When I was pregnant for the first time, right through most of the pregnancy I had planned on delivering at the hospital with an epidural; that was the plan.  I didn’t need to be a hero.  There was no need to suffer.

At some point I started leaning toward a homebirth.  I think initially the idea of being in my own home with my own things was my motivation.  Then I had to wrap my head around the idea of a drug-free birth.  That part was a bit more difficult but somewhere along the way I started to trust my body; trust that Mother Nature knew what she was doing and just somehow knew that I could do it.  By the end of my pregnancy I felt so confident in my body and my baby.

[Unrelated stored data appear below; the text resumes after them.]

(** [config::billable_size_v<generated_transaction_object>] *)
Definition gto_size : Z := Authority.billable_size_v (96 + 4 + 32 * 5).

(** The memory a row is billed for *)
Definition row_size (g : generated_transaction) : Z := gto_size + Z.of_nat (length (packed_trx g)).

Definition find_trx_id (l : list generated_transaction) (id : Z) : option generated_transaction :=
  find (λ g, trx_id g =? id) l.

Definition find_sender (l : list generated_transaction) (s i : Z) : option generated_transaction :=
  find (λ g, (sender g =? s) && (sender_id g =? i)) l.

(** [db.create]: the identifier of the transaction, and the sender with the sender's
    identifier, are unique keys. *)
Definition create_row (l : list generated_transaction) (g : generated_transaction) : result exn (list generated_transaction) :=
  match find_trx_id l (trx_id g), find_sender l (sender g) (sender_id g) with
  | None, None => Ok (l ++ [g])
  | _, _ => Throw std_exception
  end.

(** [db.remove] of a row, which its transaction identifies *)
Definition remove_row (l : list generated_transaction) (g : generated_transaction) : list generated_transaction :=
  filter (λ h, trx_id h ≠ trx_id g) l.

(** ** Extensions of transactions *)

Record deferred_transaction_generation_context := MkGeneration {
  sender_trx_id : Z;
  context_sender_id : Z;
  context_sender : Z }.

(** Packing and hashing of transactions *)
Class TransactionFormat := {
  pack_trx : transaction → list Z;
  pack_trx_size trx : Z.of_nat (length (pack_trx trx)) < 2 ^ 32;
  id_of : transaction → Z;
  transaction_id_to_sender_id : Z → Z;
  pack_generation : deferred_transaction_generation_context → list Z;
  unpack_generation : list Z → result exn deferred_transaction_generation_context }.

Section deferred.
Context {key : Type} `{TransactionFormat}.

(** [deferred_transaction_generation_context::reflector_init], run when one is unpacked *)
Definition reflector_init (g : deferred_transaction_generation_context) : result exn unit :=
  assert_that (negb (context_sender g =? 0)) ill_formed_deferred_transaction_generation_context.

(** The loop of [validate_and_extract_extensions]; the generation context, of type 0, is the
    only extension. *)
Fixpoint extract_loop (exts : list (Z * list Z)) (first : bool) (id_type_lower_bound : Z)
    : result exn (list (Z * deferred_transaction_generation_context)) :=
  match exts with
  | [] => Ok []
  | (id, data) :: rest =>
      _ ← assert_that (id_type_lower_bound <=? id) invalid_transaction_extension;
      _ ← assert_that (id =? 0) invalid_transaction_extension;
      g ← unpack_generation data;
      _ ← reflector_init g;
      _ ← assert_that (first || (id_type_lower_bound <? id)) invalid_transaction_extension;
      l ← extract_loop rest false id;
      Ok ((id, g) :: l)
  end.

My water broke two weeks before my due date; labour started several hours later.  The midwife arrived, labour progressed.  Everything was as it should be, my body doing its job.  All I wanted to do was sleep.  How about the shower?  Well okay, in the shower for a while but I wanted to sleep.  All I wanted was to sleep.  This is my body coping with labour.  I’m listening to my body, it knows what to do.  I want to sleep.  In between contractions I fell into what felt like the deepest sleep, only to be awakened a few minutes later for a contraction, then back to sleep.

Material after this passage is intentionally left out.